Júlia afirma a Clara que seu esposo lhe informara sobre as cartas que ela
havia trocado com Saint-Preux, exibindo parte da correspondência à ela. Júlia
também informa a sua amiga que de mãos dadas a ela e a Saint-Preux, o seu
marido - momento em que, nós leitores podemos dizer, se valendo de suas
habilidades de legislador a ele emprestada por seu criador - lhe dissera:
Felicitai-vos,
antes, por ter sabido escolher um homem de bem numa idade em que é tão
fácil enganar-se por ter tido outrora um amante que podeis ter hoje como
amigo sob os olhos de vosso próprio marido. Logo que conheci vossa ligação
estimei-vos um pelo outro. Vi que entusiasmo enganador vos perdera ambos,
ele só age nas almas belas; ele as perde às vezes mas é por uma atração que
somente a elas seduz. Julguei que o mesmo gosto que realizara vossa união a
ela renunciaria logo que se tornasse criminosa e que o vício podia entrar
em corações como os vossos mas não neles lançar raízes(5).
Wolmar age como
agiu pois não poderia tê-lo feito de outra forma. Já estava no seu caráter.

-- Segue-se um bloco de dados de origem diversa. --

(* ===== verification/CryptoOpsProps.v ===== *)
(** Properties of the crypto toolkit ([CryptoOps.v]): tokens live exactly as
    long as they were asked to, envelopes and key files read back. *)
From S2P Require Import Prelude Text Crypto ToyPrimitives Store Effects CryptoOps ToyOps.

(** ** JSON values the codec carries without loss *)

Fixpoint sorted_keys (m : JsonMap) : bool :=
  match m with
  | (k, _) :: (((k', _) :: _) as rest) =>
      match String.compare k k' with Lt => sorted_keys rest | _ => false end
  | _ => true
  end.

Definition str_ok (s : string) : bool := bool_decide (is_str s).
Arguments str_ok : simpl never.

(** Strings are UTF-8, integers fit, keys are ordered; floats are left out. *)
Fixpoint json_ok (j : Json) : bool :=
  match j with
  | JNull | JBool _ => true
  | JNum z => (i64_min <=? z) && (z <=? u64_max)
  | JFloat _ => false
  | JStr s => str_ok s
  | JArr l => forallb json_ok l
  | JObj m => sorted_keys m && forallb (fun kv => str_ok kv.1 && json_ok kv.2) m
  end.

(** The same, but members in any order. *)
Fixpoint json_fits (j : Json) : bool :=
  match j with
  | JNull | JBool _ => true
  | JNum z => (i64_min <=? z) && (z <=? u64_max)
  | JFloat _ => false
  | JStr s => str_ok s
  | JArr l => forallb json_fits l
  | JObj m => forallb (fun kv => str_ok kv.1 && json_fits kv.2) m
  end.

(** Standard and URL-safe base64 alphabets. *)
Definition is_alnum (a : Ascii.ascii) : bool :=
  let n := Z.of_nat (Ascii.nat_of_ascii a) in
  ((48 <=? n) && (n <=? 57)) || ((65 <=? n) && (n <=? 90)) || ((97 <=? n) && (n <=? 122)).
Definition b64_char (a : Ascii.ascii) : bool := is_alnum a || existsb (Ascii.eqb a) ["+"; "/"; "="]%char.
Definition b64url_char (a : Ascii.ascii) : bool := is_alnum a || existsb (Ascii.eqb a) ["-"; "_"]%char.

(** Documented behaviour of the libraries. *)
Class OpsLaws (P : Primitives) (O : OpsLib) : Prop := {
  argon2_length pw salt m t p k : argon2_into pw salt m t p = Ok k -> length k = 32%nat;
  b64_alphabet b : all_chars b64_char (b64_encode b) = true;
  b64_padded b : (length b mod 3 <> 0)%nat -> has_char "="%char (b64_encode b) = true;
  hex_text b : Nat.even (String.length (hex_encode b)) && all_chars is_hex_digit (hex_encode b) = true;
  b64url_alphabet b : all_chars b64url_char (b64url_encode b) = true;
  b64url_nonempty b : b <> [] -> b64url_encode b <> "";
  json_vec_reads j : json_fits j = true -> json_from_slice (json_to_vec j) = Some (json_norm j);
  json_vec_nonempty j : json_to_vec j <> [];
  json_pretty_nl_reads j : json_fits j = true -> json_from_slice (as_bytes (json_pretty j +:+ nl)) = Some (json_norm j);
  json_pretty_reads j : json_fits j = true -> json_from_slice (as_bytes (json_pretty j)) = Some (json_norm j);
  json_pretty_is_str j : json_ok j = true -> is_str (json_pretty j +:+ nl);
  json_not_pem s : json_from_slice (as_bytes ("-----BEGIN" +:+ s)) = None;
}.

Lemma argon2id_length {P : Primitives} {O : OpsLib} {L : OpsLaws P O} pw salt k : argon2id pw salt = Ok k -> length k = 32%nat.
Proof.
  unfold argon2id, argon2_key, derive_kek. destruct (argon2_into _ _ _ _ _) as [b|e] eqn:E; simpl; [|done].
  intros [= <-]. by apply (argon2_length _ _ _ _ _ _ E).
Qed.

Lemma b64_char_cases a : b64_char a = true -> 43 <= Z.of_nat (Ascii.nat_of_ascii a) <= 122 /\ a <> "-"%char.
Proof. destruct a as [[] [] [] [] [] [] [] []]; vm_compute; try discriminate; (intros _; split; [split|]; discriminate). Qed.
Lemma b64url_char_cases a : b64url_char a = true -> 45 <= Z.of_nat (Ascii.nat_of_ascii a) <= 122 /\ a <> "."%char.
Proof. destruct a as [[] [] [] [] [] [] [] []]; vm_compute; try discriminate; (intros _; split; [split|]; discriminate). Qed.
(** One statement: what it does to the table, and what it returns. *)
Lemma earns_sql {A : Set} (Q : nat -> outcome (result SqlError A) -> Prop) c
    (f : Z -> Db -> result SqlError (A * Db)) :
  Q c (Val (Err SqlDown)) ->
  (forall now d, I (table d) ->
     match f now d with
     | Ok (a, d') => I (table d') /\ exists c', (b (table d') + c' <= b (table d) + c)%nat /\ Q c' (Val (Ok a))
     | Err e => Q c (Val (Err e))
     end) ->
  earns table_inv table_budget Q c (sql f).
Proof.
  intros Hdown Hf w Hw. unfold statement.
  assert (forall l, table_inv (set_faults l w)) as Hl by done.
  unfold next_fault. destruct (faults w) as [|[] l]; simpl.
  - specialize (Hf (clock w) (db w) Hw). destruct (f (clock w) (db w)) as [[a d']|e]; simpl; [done|].
    split; [done|]. exists c. by split.
  - split; [done|]. exists c. by split.
  - specialize (Hf (clock w) (db w) Hw). destruct (f (clock w) (db w)) as [[a d']|e]; simpl; [done|].
    split; [done|]. exists c. by split.
Qed.

Lemma earns_or_500 {A : Set} (Q : nat -> outcome A -> Prop) c (m : M (result SqlError A)) :
  earns table_inv table_budget
    (fun c' o => match o with
                 | Val (Ok a) => Q c' (Val a)
                 | Val (Err e) => Q c' (Raise 500 (sql_msg e))
                 | Ret r => Q c' (Ret r)
                 | Raise s e => Q c' (Raise s e)
                 end) c m ->
  earns table_inv table_budget Q c (or_500 m).
Proof.
  intros H. apply earns_bind. eapply earns_mono, H. by intros c' [[a|e]|r|s e].
Qed.

Lemma earns_query {A : Set} (Q : nat -> outcome A -> Prop) c (f : Z -> Db -> A) :
  Q c (Raise 500 (sql_msg SqlDown)) ->
  (forall now d, I (table d) -> Q c (Val (f now d))) ->
  earns table_inv table_budget Q c (or_500 (query f)).
Proof.
  intros Hd Hf. apply earns_or_500, earns_sql; [exact Hd|]. intros now d Hi. split; [done|].
  exists c. split; [lia|]. by apply Hf.
Qed.

Lemma earns_exec (Q : nat -> outcome (result SqlError unit) -> Prop) c (f : Z -> Db -> Db) :
  (forall r, Q c (Val r)) ->
  (forall now d, I (table d) -> I (table (f now d)) /\ (b (table (f now d)) <= b (table d))%nat) ->
  earns table_inv table_budget Q c (exec f).
Proof.
  intros HQ Hf. apply earns_sql; [done|]. intros now d Hi. destruct (Hf now d Hi) as [Hi' Hb].
  split; [done|]. exists c. split; [lia|done].
Qed.
End table_account.

(** ** Invariants *)

Section safe.
Context (Inv : World -> Prop).

(** Every action of [m] keeps [Inv], and [m] ends in an outcome [Q] accepts. *)
Fixpoint safe {A} (Q : outcome A -> Prop) (m : M A) : Prop :=
  match m with
  | Done o => Q o
  | Act act k => forall w, Inv w -> Inv (act w).2 /\ safe Q (k (act w).1)
  end.

Lemma safe_mono {A} (Q Q' : outcome A -> Prop) m : (forall o, Q o -> Q' o) -> safe Q m -> safe Q' m.
Proof.
  intros HQ. induction m as [o|X act k IH]; [apply HQ|]. intros H w Hw.
  destruct (H w Hw) as [Hi Hk]. split; [done|]. by apply IH.
Qed.

Definition then_safe {A B} (Q : outcome B -> Prop) (f : A -> M B) (o : outcome A) : Prop :=
  match o with Val a => safe Q (f a) | Ret r => Q (Ret r) | Raise s e => Q (Raise s e) end.

Lemma safe_bind {A B} (Q : outcome B -> Prop) (m : M A) (f : A -> M B) :
  safe (then_safe Q f) m -> safe Q (m ≫= f).
Proof.
  induction m as [[a|r|s e]|X act k IH]; [done..|]. intros H w Hw.
  destruct (H w Hw) as [Hi Hk]. split; [done|]. by apply IH.
Qed.

(** When only the invariant matters. *)
Lemma safe_seq {A B} (m : M A) (f : A -> M B) :
  safe (fun _ => True) m -> (forall a, safe (fun _ => True) (f a)) -> safe (fun _ => True) (m ≫= f).
Proof.
  intros Hm Hf. apply safe_bind. eapply safe_mono, Hm. intros [a|r|s e] _; [apply Hf|done..].
Qed.

Lemma safe_map_each {A B} (f : A -> M B) l :
  Forall (fun x => safe (fun _ => True) (f x)) l -> safe (fun _ => True) (map_each f l).
Proof.
  induction 1 as [|x l Hx _ IH]; [done|]. apply safe_seq; [done|]. intros y.
  apply safe_seq; [done|]. done.
Qed.

Lemma safe_steps {A} (Q : outcome A -> Prop) (m : M A) :
  Steps (fun w w' => Inv w -> Inv w') m -> (forall o, Q o) -> safe Q m.
Proof.
  intros Hm HQ. induction m as [o|X act k IH]; [apply HQ|]. destruct Hm as [Ha Hk].
  intros w Hw. split; [by apply Ha|]. apply IH, Hk.
Qed.

Lemma safe_run {A} (Q : outcome A -> Prop) (m : M A) w :
  safe Q m -> Inv w -> Q (run m w).1 /\ Inv (run m w).2.
Proof.
  revert w. induction m as [o|X act k IH]; intros w H Hw; [done|].
  destruct (H w Hw) as [Hi Hk]. simpl. destruct (act w) as [x w']. by apply IH.
Qed.

Hypothesis Inv_clock : forall w t, Inv w -> Inv (set_clock t w).
Hypothesis Inv_faults : forall w l, Inv w -> Inv (set_faults l w).

(** However they interleave, safe programs keep the invariant, and those that
    finish end in an accepted outcome. *)
Lemma pool_safe {A} (Q : outcome A -> Prop) w ps w' ps' :
  Inv w -> Forall (safe Q) ps -> pool_steps (w, ps) (w', ps') ->
  Inv w' /\ forall i o, ps' !! i = Some (Done o) -> Q o.
Proof.
  intros Hi Hps Hsteps.
  assert (forall s s' : World * list (M A), rtc pool_step s s' ->
            Inv s.1 /\ Forall (safe Q) s.2 -> Inv s'.1 /\ Forall (safe Q) s'.2) as Hrtc.
  { intros s s' Hr. induction Hr as [|x y z Hxy _ IH]; [done|]. intros [Hx Hxs]. apply IH.
    destruct Hxy as [v qs i X act k Hp|v qs t Ht|v qs l]; simpl in *.
    - destruct (Forall_lookup_1 _ _ _ _ Hxs Hp v Hx) as [Hv Hk]. split; [done|].
      by apply Forall_insert.
    - split; [by apply Inv_clock|done].
    - split; [by apply Inv_faults|done]. }
  destruct (Hrtc (w, ps) (w', ps') Hsteps) as [Hw Hfin]; [done|]. split; [done|].
  intros i o Hl. apply (Forall_lookup_1 _ _ _ _ Hfin Hl).
Qed.
End safe.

O interesse pela observação e a paciência para a reflexão ele já possuía.
Para que Wolmar conseguisse garantir o respeito à nova sociedade, à sua
família e a de Júlia, era preciso abrir as portas para Saint-Preux desta
maneira especial. Rousseau retrata o legislador em sua força em seu poder
de convencimento, isto é, retrata-o permitindo com que um estranho à sociedade,
se converta numa parte legítima dela, impondo a condição do respeito pela
via do compromisso e da aceitação. O legislador acabava com a mentira,
oferecendo novas condições para que os corações entrassem efetivamente em
contato, mas sob a vigilância tácita na forma de uma confiança associada ao
respeito pelo coletivo familiar.Tal conversão retirava o fardo da dúvida, o
que fora um alívio principalmente para Júlia, pois era imposição de nova
tarefa moral. A família Wolmar iria ser respeitada e Saint-Preux receberia
o prêmio por sua inclusão nesta família.
Rousseau desrespeita a separação de domínios por ele
mesmo definida? Sem dúvida, mas o faz sob certas condições. Tal separação
de domínios é explorada em seu Discurso sobre economia política para
pegar em contra-pé os que justificam o regime despótico. Fala de uma
confusão entre o público e o privado. Mas esta separação entre o que
pertence à esfera da economia doméstica e não à da economia política não
lhe serviu de proibição para usufruto da figura do legislador. Ao iniciar o
romance, para reforçar o caráter moralizante do mesmo, oferece as pistas de
que encenará uma modificação. A ausência de exemplos de conduta no início
não se perpetuaria até o fim do romance. Para estimular a modificação dos
protagonistas necessitaria de alguém com habilidades semelhantes às de um
grande legislador, artífice da vontade geral, cunhada no molde de hábitos e
anseios de uma comunidade.
Notas
(1) Tradução
de trecho das O. C., vol III, p. 243.
(2) Tradução de trecho dos Great Books, vol. 35, p.
368.
(3) Rousseau, Jean-Jacques. O
Contrato Social (1762), in: Os Pensadores, Rousseau 1. Tradução de Lourdes Santos Machado - São Paulo:
Nova Cultural, 1999, p. 109.
(4) Ibid., p. 110.
(5) Rousseau, Jean-Jacques, A
Nova Heloísa. Tradução de
Fulvia M. L. Moreto, Campinas, Editora da Unicamp, p. 429.